O CITEVE alertou para algumas máscaras de proteção individual que diz serem “um perigo para os utilizadores”. Estão a ser produzidas várias “sem a devida validação dos seus efeitos de proteção”.

O Centro Tecnológico das Indústrias Têxtil e do Vestuário (CITEVE) identificou máscaras de proteção individual que considera serem “um perigo para os utilizadores”. Embora empresas de vários setores se estejam a unir para fabricar este tipo de material de proteção, este laboratório têxtil recomenda prudência nestas iniciativas.

“Por certo com grande voluntarismo, foram aparecendo no mercado diversas ofertas de máscaras e outros equipamentos de proteção individual (EPI) construídos sem a devida validação dos seus efeitos de proteção”, salientou o CITEVE, citado pelo Jornal de Negócios.

Reconhecido pelo Infarmed, o CITEVE conta com um laboratório dedicado à verificação de máscaras, avaliando a sua viabilidade. “Há normas e especificações técnicas a que tem de se obedecer sob pena de estarmos a dotar o SNS de equipamentos que não protegem

os profissionais de saúde”, destacou o diretor-geral, António Braz Costa. “Isso é, de todo, necessário evitar”.

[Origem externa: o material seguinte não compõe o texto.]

Lemma NewNode_for spec im dc (w w' : W) n : NewNode spec im dc w = (Ok n, w') -> node_for spec n.
Proof.
  unfold NewNode. intros E. apply sbind_ok in E as (smp & w1 & _ & E).
  apply sbind_ok in E as (vs & w2 & _ & E). apply sbind_ok in E as (ts & w3 & _ & E).
  by injection E as <- _.
Qed.

Lemma Prepare_for cache (w w' : W) n n' o spec :
  swrap "failed to prepare Node" (Prepare cache) (w, n) = (o, (w', n')) -> node_for spec n -> node_for spec n'.
Proof.
  unfold swrap, Prepare. cbn [fst snd]. destruct (each _ _ w) as [o1 [w1 vs]]. by intros [= _ _ <-].
Qed.

Lemma positions_snoc k specs n m :
  positions k (specs ++ [n]) m = <[nd_Name n := (k + length specs)%nat]> (positions k specs m).
Proof.
  revert k m. induction specs as [|n0 specs IH]; intros k m; cbn; [by rewrite Nat.add_0_r|].
  by rewrite IH, Nat.add_succ_comm.
Qed.

Lemma positions_other k specs m s :
  s ∉ map nd_Name specs -> positions k specs m !! s = m !! s.
Proof.
  revert k m. induction specs as [|n specs IH]; intros k m Hs; cbn in *; [done|].
  apply not_elem_of_cons in Hs as [H1 H2]. rewrite IH by done. by apply lookup_insert_ne.
Qed.

Lemma positions_lookup k specs m i n :
  NoDup (map nd_Name specs) -> specs !! i = Some n -> positions k specs m !! nd_Name n = Some (k + i)%nat.
Proof.
  revert k m i. induction specs as [|n0 specs IH]; intros k m i Hnd Hi; [done|]. cbn [map] in Hnd.
  apply NoDup_cons in Hnd as [Hn0 Hnd]. cbn [positions]. destruct i as [|i]; cbn in Hi.
  - injection Hi as ->. rewrite positions_other, lookup_insert_eq by done. by rewrite Nat.add_0_r.
  - rewrite <- Nat.add_succ_comm. by apply IH.
Qed.

Lemma prepare_node_holds spec specs cache nd (w w' : W) (c c' : cluster) :
  holds_nodes spec specs c -> prepare_node cache nd (w, c) = (Ok tt, (w', c')) ->
  holds_nodes spec (specs ++ [nd]) c'.
Proof.
  intros (HF & Hm & Hv & Hs & Hsm). unfold prepare_node. cbn [fst snd].
  destruct (NewNode nd _ _ w) as [[n|e|p|] w1] eqn:E1; try done. apply NewNode_for in E1.
  destruct (swrap _ (Prepare cache) (w1, n)) as [o [w2 n']] eqn:E2.
  pose proof (Prepare_for _ _ _ _ _ _ _ E2 E1) as Hn'. intros [= -> <- <-].
  split_and!; try done; cbn.
  - apply Forall2_app; [done|]. by constructor.
  - by rewrite positions_snoc, <- Hm, (Forall2_length _ _ _ HF).
Qed.

Lemma prepare_nodes_hold spec cache nds specs (w w' : W) (c c' : cluster) :
  holds_nodes spec specs c -> sfor nds (prepare_node cache) (w, c) = (Ok tt, (w', c')) ->
  holds_nodes spec (specs ++ nds) c'.
Proof.
  revert specs w c. induction nds as [|nd nds IH]; intros specs w c Hc E.
  - injection E as _ <-. by rewrite app_nil_r.
  - cbn [sfor] in E. apply sbind_ok in E as ([] & [w1 c1] & E1 & E).
    rewrite cons_middle, app_assoc. eapply IH; [|exact E]. by eapply prepare_node_holds.
Qed.

(** The phases before leave the nodes alone. *)
Definition same_nodes (s s' : W * cluster) : Prop :=
  c_nodes s'.2 = c_nodes s.2 /\ c_nodeMap s'.2 = c_nodeMap s.2 /\ c_vms s'.2 = c_vms s.2 /\
  c_nodeSpecs s'.2 = c_nodeSpecs s.2 /\ c_nodeSpecMap s'.2 = c_nodeSpecMap s.2.

#[local] Instance same_nodes_pre : PreOrder same_nodes.
Proof.
  split; [done|]. intros s1 s2 s3 (H1 & H2 & H3 & H4 & H5) (H6 & H7 & H8 & H9 & H10).
  split_and!; congruence.
Qed.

A falta destes equipamentos de proteção individual levou a que hospitais contactassem potenciais fornecedores no desespero de saciar as carências. No entanto, o CITEVE explica que os materiais usados nas máscaras são “os mais difíceis de encontrar no mercado nacional”.

O laboratório garante estar a trabalhar juntamente com as empresas para encontrar soluções para o fabrico de máscaras descartáveis e também reutilizáveis. Além disso, está em colaboração com o Ministério da Saúde e o Ministério da Economia para “promover um ‘marketplace’ onde procura e oferta se possa cruzar”.